⟨
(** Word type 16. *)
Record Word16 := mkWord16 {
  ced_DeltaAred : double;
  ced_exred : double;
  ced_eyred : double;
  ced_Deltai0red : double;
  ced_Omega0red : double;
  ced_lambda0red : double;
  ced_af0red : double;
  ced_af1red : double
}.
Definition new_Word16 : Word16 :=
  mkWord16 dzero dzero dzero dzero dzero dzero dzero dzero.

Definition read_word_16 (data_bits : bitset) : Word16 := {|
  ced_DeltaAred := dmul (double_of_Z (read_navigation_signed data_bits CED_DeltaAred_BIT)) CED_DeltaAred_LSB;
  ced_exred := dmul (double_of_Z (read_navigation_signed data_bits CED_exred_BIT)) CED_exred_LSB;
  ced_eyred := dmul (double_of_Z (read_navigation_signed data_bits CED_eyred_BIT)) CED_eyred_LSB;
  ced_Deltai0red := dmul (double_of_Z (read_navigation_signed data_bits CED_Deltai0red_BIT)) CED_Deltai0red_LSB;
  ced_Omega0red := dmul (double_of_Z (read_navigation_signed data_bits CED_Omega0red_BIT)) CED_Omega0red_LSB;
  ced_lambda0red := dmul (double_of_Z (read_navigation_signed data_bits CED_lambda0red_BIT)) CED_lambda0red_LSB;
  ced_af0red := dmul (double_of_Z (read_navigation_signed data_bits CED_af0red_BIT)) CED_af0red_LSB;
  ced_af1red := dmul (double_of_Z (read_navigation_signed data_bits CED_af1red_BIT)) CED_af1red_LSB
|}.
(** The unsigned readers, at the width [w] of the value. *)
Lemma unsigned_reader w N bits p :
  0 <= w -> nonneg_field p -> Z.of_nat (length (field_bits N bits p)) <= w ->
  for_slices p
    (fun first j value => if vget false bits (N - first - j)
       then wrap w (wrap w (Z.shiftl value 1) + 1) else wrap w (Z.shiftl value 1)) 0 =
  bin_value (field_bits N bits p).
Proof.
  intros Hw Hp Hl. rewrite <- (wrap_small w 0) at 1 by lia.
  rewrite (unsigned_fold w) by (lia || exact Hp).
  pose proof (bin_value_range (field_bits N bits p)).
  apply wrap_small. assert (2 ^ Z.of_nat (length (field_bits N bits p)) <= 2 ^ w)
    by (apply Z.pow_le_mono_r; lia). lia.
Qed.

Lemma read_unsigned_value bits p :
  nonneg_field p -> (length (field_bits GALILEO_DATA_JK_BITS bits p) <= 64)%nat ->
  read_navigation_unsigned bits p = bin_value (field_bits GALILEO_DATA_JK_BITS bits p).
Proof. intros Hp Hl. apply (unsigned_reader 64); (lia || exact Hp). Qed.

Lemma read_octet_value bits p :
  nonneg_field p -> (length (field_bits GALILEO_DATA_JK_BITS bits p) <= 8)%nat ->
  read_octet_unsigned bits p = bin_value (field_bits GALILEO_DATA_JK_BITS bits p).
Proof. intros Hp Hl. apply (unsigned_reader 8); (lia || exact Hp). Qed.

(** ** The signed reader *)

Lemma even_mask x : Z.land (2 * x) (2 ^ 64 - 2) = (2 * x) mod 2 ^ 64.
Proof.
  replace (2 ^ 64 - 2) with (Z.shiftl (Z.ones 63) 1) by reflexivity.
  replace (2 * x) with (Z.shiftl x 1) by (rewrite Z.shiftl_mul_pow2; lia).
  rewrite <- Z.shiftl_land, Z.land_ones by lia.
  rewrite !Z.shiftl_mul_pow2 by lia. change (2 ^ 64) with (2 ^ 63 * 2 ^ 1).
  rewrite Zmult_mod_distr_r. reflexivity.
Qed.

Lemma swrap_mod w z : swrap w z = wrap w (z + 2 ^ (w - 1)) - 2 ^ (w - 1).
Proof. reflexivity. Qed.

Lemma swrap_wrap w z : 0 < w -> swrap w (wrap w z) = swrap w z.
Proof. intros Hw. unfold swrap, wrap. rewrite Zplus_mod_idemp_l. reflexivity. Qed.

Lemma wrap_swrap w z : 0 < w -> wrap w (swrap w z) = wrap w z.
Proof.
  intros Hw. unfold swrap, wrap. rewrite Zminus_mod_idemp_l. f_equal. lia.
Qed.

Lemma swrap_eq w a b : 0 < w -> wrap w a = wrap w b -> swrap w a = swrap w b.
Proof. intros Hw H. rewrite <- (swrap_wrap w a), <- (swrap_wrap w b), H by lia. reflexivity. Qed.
⟩
⟨
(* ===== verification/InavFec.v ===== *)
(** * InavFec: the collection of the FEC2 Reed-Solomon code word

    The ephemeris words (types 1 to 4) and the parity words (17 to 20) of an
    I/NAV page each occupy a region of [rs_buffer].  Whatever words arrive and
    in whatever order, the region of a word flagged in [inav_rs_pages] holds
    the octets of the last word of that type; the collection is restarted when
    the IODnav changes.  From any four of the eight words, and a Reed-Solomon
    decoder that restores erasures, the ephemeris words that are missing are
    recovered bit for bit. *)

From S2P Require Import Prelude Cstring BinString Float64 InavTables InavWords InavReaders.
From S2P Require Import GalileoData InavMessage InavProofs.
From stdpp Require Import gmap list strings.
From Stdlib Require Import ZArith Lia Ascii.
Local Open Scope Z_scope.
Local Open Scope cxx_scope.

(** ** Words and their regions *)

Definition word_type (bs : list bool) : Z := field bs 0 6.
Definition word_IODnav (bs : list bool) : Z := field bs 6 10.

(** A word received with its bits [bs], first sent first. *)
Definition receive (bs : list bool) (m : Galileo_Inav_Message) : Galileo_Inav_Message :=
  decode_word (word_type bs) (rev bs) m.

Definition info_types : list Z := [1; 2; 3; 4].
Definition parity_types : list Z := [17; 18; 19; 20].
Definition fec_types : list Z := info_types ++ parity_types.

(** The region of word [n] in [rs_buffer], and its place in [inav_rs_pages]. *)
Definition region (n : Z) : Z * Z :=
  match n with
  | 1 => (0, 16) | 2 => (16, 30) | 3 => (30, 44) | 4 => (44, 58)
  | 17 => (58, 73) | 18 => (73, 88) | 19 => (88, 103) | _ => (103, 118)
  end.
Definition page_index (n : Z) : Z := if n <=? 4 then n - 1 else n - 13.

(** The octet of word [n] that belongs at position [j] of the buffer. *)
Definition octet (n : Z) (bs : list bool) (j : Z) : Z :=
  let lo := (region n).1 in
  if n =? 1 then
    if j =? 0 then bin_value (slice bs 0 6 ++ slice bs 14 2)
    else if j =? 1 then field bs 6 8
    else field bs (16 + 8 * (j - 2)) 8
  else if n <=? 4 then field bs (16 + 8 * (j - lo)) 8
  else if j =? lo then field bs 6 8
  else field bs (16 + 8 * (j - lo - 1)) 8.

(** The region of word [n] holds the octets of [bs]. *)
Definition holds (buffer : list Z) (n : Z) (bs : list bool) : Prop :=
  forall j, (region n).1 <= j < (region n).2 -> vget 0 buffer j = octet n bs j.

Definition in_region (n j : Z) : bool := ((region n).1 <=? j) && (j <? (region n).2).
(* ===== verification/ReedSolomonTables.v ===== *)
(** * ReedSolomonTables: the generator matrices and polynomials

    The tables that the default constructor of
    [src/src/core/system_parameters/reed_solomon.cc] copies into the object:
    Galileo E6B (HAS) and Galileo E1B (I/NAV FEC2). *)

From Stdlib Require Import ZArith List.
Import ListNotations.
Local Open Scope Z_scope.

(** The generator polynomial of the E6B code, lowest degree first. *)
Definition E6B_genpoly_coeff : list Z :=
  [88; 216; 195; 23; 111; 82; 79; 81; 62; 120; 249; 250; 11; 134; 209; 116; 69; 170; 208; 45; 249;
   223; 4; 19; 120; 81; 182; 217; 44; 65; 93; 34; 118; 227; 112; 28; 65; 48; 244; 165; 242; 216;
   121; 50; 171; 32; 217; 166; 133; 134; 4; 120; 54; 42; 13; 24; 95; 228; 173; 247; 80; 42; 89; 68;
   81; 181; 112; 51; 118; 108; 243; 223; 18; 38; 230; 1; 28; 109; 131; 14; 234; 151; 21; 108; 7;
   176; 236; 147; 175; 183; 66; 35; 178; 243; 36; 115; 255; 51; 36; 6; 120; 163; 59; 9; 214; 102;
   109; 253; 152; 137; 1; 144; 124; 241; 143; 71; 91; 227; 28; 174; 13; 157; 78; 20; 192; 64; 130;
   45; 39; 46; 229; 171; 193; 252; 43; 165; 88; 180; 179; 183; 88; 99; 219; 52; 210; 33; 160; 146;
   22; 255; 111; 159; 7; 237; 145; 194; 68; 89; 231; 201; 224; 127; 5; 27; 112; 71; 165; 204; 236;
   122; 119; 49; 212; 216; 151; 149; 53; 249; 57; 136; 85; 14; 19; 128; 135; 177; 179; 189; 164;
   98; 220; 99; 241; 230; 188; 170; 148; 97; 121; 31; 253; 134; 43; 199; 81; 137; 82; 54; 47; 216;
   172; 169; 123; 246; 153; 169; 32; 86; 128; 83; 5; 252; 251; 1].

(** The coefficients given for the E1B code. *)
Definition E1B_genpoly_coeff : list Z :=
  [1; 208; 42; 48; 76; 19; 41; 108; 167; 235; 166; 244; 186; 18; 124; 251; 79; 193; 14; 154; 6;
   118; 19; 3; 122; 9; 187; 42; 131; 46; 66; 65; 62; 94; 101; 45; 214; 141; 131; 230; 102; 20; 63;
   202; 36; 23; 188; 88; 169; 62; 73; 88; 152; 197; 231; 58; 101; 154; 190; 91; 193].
⟩
Instructions for the task: When the word "From" appears in a line of the listing, copy that line.

Answer:
    the IODnav changes.  From any four of the eight words, and a Reed-Solomon
From S2P Require Import Prelude Cstring BinString Float64 InavTables InavWords InavReaders.
From S2P Require Import GalileoData InavMessage InavProofs.
From stdpp Require Import gmap list strings.
From Stdlib Require Import ZArith Lia Ascii.
From Stdlib Require Import ZArith List.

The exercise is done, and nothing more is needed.